Many of us are familiar with the notion that we become less mentally fit as we age; but is it something that can be measured – does our IQ decline with age?
If so, at what speed does it do it? Do different types of intelligences decline at different rates?
To delve deeper into these questions, Metafact asked five experts in intelligence, behavioral science, and psychology, “Does IQ decline with age?” Here’s what they said …
What is IQ and how is it measured?
“Intelligence is usually measured with a set of tests, for example some for language skills, other non-verbal skills like puzzle-solving, and others for how quickly you can complete a task,” says Michael Thomas, expert in psychology and neurobiology at Birkbeck University in England.
“Your intelligence will be the average of your performance on these tasks compared to how well other people are doing.”
IQ tests assess various skills such as how well you behave and learn information, your abstract reasoning, and visual-spatial processing.
IQ stands for “Intelligence Quotient” and is a standardized score for other people your age.
If your intelligence is average for your age, your IQ score will be 100. If it is above average, it will be above 100 and below average below 100.
Does individual IQ change with age?
Individual IQ does not change with age.
In other words: if you have taken an IQ test every now and then, and then 10 years from now, your IQ result will likely be very similar. This is because IQ is always measured in relation to other people your age.
“IQ is always calculated according to a person’s age, whether it is 10, 15, 25, 50, 72 or 88. So 25-year-olds are compared to other 25-year-olds for the number of items that correctly correspond to every task, just like 50-year-olds are compared to other 50-year-olds, ”explains Alan Kaufman, intelligence testing expert at Yale University in the US.

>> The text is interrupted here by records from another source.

(** Where the cut lies: at the end of the last line that qualifies. *)
Lemma last_preferred_boundary_bytes_Some cur_text cut :
  let lines := splitlines cur_text in
  last_preferred_boundary_bytes casefold cur_text completion_token = Ok (Some cut) ↔
  encodable cur_text
  ∧ ∃ i, qualifies casefold completion_token lines i ∧ (∀ j, i < j → ¬ qualifies casefold completion_token lines j)
         ∧ cut = line_end_offset lines (S i).
Proof.
  intros lines. pose proof (last_preferred_boundary_bytes_spec cur_text) as Hs.
  cbn zeta in Hs. change (splitlines cur_text) with lines in Hs.
  clearbody lines.
  destruct (last_preferred_boundary_bytes _ _ _) as [r|e].
  - destruct Hs as [Henc ->]. split.
    + destruct (last _) as [i|] eqn:Hl; [|done]. intros [= <-].
      apply last_filter_seq in Hl as (Hi & Hq & Hlast). split; [done|].
      exists i. split_and!; [by apply qualifiesb_spec| |done].
      intros j Hj Hqj. pose proof (qualifies_lt _ _ Hqj).
      apply (Hlast j); [lia|by apply qualifiesb_spec].
    + intros (_ & i & Hq & Hlast & ->).
      assert (last (filter (qualifiesb casefold completion_token lines) (seq 0 (length lines))) = Some i)
        as ->; [|done].
      apply last_filter_seq. split_and!.
      * by apply qualifies_lt.
      * by apply qualifiesb_spec.
      * intros j Hj Hqj%qualifiesb_spec. by apply (Hlast j); [lia|].
  - destruct Hs as [-> Hne]. split; [done|]. by intros [? _].
Qed.

Lemma last_preferred_boundary_bytes_None cur_text :
  let lines := splitlines cur_text in
  last_preferred_boundary_bytes casefold cur_text completion_token = Ok None ↔
  encodable cur_text ∧ ∀ i, ¬ qualifies casefold completion_token lines i.
Proof.
  intros lines. pose proof (last_preferred_boundary_bytes_spec cur_text) as Hs.
  cbn zeta in Hs. change (splitlines cur_text) with lines in Hs.
  clearbody lines.
  destruct (last_preferred_boundary_bytes _ _ _) as [r|e].
  - destruct Hs as [Henc ->]. split.
    + destruct (last _) as [i|] eqn:Hl; [done|]. intros _.
      apply last_None in Hl.
      pose proof (proj1 (filter_seq_nil (λ i, qualifiesb casefold completion_token lines i) _) Hl) as Hn.
      split; [done|]. intros i Hq. pose proof (qualifies_lt _ _ Hq).
      apply (Hn i); [done|by apply qualifiesb_spec].
    + intros [_ Hnone].
      assert (last (filter (qualifiesb casefold completion_token lines) (seq 0 (length lines))) = None)
        as ->; [|done].
      apply last_None.
      apply (proj2 (filter_seq_nil (λ i, qualifiesb casefold completion_token lines i) _)).
      intros i _ Hq%qualifiesb_spec. by apply (Hnone i).
  - destruct Hs as [-> Hne]. split; [done|]. by intros [? _].
Qed.

End boundary_facts.

(** ** The loop of [split_utf8_smart] *)

Section splitter_invariant_facts.
Variable casefold : str → str.
Variable max_bytes : Z.
Variable completion_token : str.

Lemma concat_nonempty (ls : list str) :
  ls ≠ [] → Forall (λ ln, ln ≠ []) ls → concat ls ≠ [].
Proof.
  destruct ls as [|l ls]; [done|]. intros _ [Hl _]%Forall_cons. cbn.
  by destruct l.
Qed.

Lemma split_inv_buf_encodable W acc st : split_inv max_bytes W acc st → encodable (concat (buf st)).
Proof. intros (Henc & Hcat & _). rewrite <-Hcat in Henc. by apply encodable_app in Henc as [_ ?]. Qed.

Lemma flush_chunk_inv W acc st buf' chunks' :
  split_inv max_bytes W acc st → flush_chunk (buf st) (chunks st) = (buf', chunks') →
  buf' = [] ∧ split_inv max_bytes W acc {| chunks := chunks'; buf := buf'; buf_b := 0 |}.
Proof.
  intros (Henc & Hcat & Hb & Hne & Hfit & Hgood). unfold flush_chunk.
  destruct (buf st) as [|ln lns] eqn:Hbuf; intros [= <- <-].
  - split; [done|]. split_and!; try done.
  - split; [done|]. split_and!; cbn [chunks buf buf_b]; try done.
    + rewrite concat_app. cbn [concat]. by rewrite !app_nil_r.
    + intros HW. destruct (Hgood HW) as [Hf Hn].
      split; apply Forall_app; split; try done; constructor; try done.
      * by apply Hfit.
      * by apply (concat_nonempty (ln :: lns)).
Qed.

Lemma apply_cut_spec st k :
  let lines := splitlines (concat (buf st)) in
  encodable (concat (buf st)) →
  apply_cut st (line_end_offset lines k)
  = Ok {| chunks := chunks st ++ [concat (take k lines)];
          buf := if concat (drop k lines) is [] then []
                 else [concat (drop k lines)];
          buf_b := byte_len (concat (drop k lines)) |}.
Proof.
  intros lines Henc. unfold apply_cut.
  assert (concat (buf st) = concat (take k lines) ++ concat (drop k lines)) as Hsplit.
  { by rewrite <-concat_app, take_drop; unfold lines; rewrite concat_splitlines. }
  rewrite Hsplit in Henc |- *. apply encodable_app in Henc as [H1 H2].
  destruct (encode_encodable _ H1) as (b1 & Hb1 & Hl1).
  destruct (encode_encodable _ H2) as (b2 & Hb2 & Hl2).
  rewrite (encode_app _ _ _ _ Hb1 Hb2). cbn.
  rewrite take_app_length', drop_app_length' by done.
  rewrite (decode_encode _ _ Hb1), (decode_encode _ _ Hb2).
  pose proof (utf8len_encodable _ H2) as Hu.
  destruct (concat (drop k lines)) as [|c r]; [done|].
  cbn -[utf8len byte_len]. by rewrite Hu.
Qed.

“For each age group, the mean or mean IQ is set to 100. We cannot directly compare the mean IQ across the adult age bracket because, by definition, each group will average 100.”
Meiran Nachshon, an expert in psychology at Ben-Gurion University in Israel, agrees, saying:
“IQ indicates a person’s relative positioning in relation to the mean. This relative positioning is extremely stable. “
In support of this, he emphasizes the publication, which found a strong correlation between the IQ of people aged ~ 11 and ~ 90 years.
Does the population mean IQ change with age?
To measure how IQ changes over time, we need to be able to compare the IQ of older people with their younger counterparts.
Usually this is not possible for the reasons described above, instead another method is needed.
Kaufman explains how it works:
“The first thing we need to do is find a common ‘yardstick’ to compare adults. We can compare the results of 70-year-olds, 60-year-olds, 50-year-olds, 40-year-olds, etc. to the norms (reference group or standards) established for young adults.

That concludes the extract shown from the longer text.